Dataset entries
+ + + + + + +

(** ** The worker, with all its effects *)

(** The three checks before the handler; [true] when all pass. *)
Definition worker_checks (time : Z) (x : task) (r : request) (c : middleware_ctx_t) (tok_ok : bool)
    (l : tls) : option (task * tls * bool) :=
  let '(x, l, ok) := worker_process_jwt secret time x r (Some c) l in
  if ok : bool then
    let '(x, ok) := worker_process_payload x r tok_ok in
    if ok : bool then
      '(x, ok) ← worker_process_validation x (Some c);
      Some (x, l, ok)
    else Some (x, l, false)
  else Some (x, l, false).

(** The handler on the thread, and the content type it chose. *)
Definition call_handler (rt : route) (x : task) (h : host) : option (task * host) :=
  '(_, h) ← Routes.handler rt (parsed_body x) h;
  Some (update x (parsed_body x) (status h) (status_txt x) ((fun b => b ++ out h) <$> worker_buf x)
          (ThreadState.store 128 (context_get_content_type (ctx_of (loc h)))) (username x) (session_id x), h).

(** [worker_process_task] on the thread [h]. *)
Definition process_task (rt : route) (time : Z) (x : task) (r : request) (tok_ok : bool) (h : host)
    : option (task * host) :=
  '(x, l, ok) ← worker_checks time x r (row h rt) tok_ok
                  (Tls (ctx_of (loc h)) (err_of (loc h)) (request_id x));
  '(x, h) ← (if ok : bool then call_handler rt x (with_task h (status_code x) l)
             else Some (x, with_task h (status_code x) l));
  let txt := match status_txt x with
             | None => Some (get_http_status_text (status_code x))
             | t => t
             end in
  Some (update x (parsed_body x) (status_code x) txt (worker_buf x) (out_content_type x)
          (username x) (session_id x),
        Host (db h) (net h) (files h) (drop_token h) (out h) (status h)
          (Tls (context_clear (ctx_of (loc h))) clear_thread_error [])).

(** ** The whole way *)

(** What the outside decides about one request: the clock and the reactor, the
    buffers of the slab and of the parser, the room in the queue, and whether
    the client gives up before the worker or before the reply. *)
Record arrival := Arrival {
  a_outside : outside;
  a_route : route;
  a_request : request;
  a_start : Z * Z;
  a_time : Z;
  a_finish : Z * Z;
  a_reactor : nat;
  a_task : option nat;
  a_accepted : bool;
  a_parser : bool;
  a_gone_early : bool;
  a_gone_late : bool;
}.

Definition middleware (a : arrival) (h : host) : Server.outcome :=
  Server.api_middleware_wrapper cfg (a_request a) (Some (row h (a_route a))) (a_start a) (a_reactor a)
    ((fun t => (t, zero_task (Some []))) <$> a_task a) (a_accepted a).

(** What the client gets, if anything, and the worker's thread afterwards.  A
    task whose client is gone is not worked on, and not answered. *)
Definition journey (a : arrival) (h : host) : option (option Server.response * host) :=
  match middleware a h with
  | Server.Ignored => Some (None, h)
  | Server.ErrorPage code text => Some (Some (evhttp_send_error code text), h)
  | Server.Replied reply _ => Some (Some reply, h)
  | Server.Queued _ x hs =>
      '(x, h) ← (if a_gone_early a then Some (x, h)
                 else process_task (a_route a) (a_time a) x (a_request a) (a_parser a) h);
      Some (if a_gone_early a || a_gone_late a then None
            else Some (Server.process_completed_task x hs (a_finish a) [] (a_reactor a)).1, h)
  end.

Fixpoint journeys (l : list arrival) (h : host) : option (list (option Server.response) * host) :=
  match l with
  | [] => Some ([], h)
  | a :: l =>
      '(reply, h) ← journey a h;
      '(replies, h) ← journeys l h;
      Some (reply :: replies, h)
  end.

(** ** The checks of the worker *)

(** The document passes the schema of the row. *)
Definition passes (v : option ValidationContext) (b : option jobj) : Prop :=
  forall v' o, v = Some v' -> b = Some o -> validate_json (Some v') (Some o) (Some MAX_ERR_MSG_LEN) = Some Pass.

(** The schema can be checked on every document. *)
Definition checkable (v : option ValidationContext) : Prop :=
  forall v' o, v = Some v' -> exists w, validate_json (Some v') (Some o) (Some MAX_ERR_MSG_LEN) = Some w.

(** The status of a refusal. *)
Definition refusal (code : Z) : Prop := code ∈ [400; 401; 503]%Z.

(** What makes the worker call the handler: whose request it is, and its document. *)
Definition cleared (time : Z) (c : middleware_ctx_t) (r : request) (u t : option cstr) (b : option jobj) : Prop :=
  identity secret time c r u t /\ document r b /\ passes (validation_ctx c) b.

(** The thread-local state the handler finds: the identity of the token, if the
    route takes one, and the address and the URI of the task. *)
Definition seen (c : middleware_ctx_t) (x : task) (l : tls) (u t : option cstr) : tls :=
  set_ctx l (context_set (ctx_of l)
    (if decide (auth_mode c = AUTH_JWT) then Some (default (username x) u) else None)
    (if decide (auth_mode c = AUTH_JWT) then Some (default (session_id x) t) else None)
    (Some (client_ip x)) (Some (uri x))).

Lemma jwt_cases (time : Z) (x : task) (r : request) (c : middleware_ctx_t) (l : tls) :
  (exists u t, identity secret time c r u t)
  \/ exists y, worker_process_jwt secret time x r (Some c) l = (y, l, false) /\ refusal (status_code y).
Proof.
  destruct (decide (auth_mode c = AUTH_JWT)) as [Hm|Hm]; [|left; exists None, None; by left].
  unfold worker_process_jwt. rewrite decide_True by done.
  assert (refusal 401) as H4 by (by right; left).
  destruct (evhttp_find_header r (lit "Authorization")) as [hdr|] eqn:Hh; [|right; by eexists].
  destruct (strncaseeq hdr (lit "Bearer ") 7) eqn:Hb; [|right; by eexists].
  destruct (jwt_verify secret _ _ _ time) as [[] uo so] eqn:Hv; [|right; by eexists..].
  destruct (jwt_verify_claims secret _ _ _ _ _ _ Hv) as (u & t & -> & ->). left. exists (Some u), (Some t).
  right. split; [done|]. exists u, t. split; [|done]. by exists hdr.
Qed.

+ + + + + + +

Please copy, word for word, every line from the first line of the records through the line containing "let '(x, ok)", with both of those lines included and nothing else.

(** ** The worker, with all its effects *)

(** The three checks before the handler; [true] when all pass. *)
Definition worker_checks (time : Z) (x : task) (r : request) (c : middleware_ctx_t) (tok_ok : bool)
    (l : tls) : option (task * tls * bool) :=
  let '(x, l, ok) := worker_process_jwt secret time x r (Some c) l in
  if ok : bool then
    let '(x, ok) := worker_process_payload x r tok_ok in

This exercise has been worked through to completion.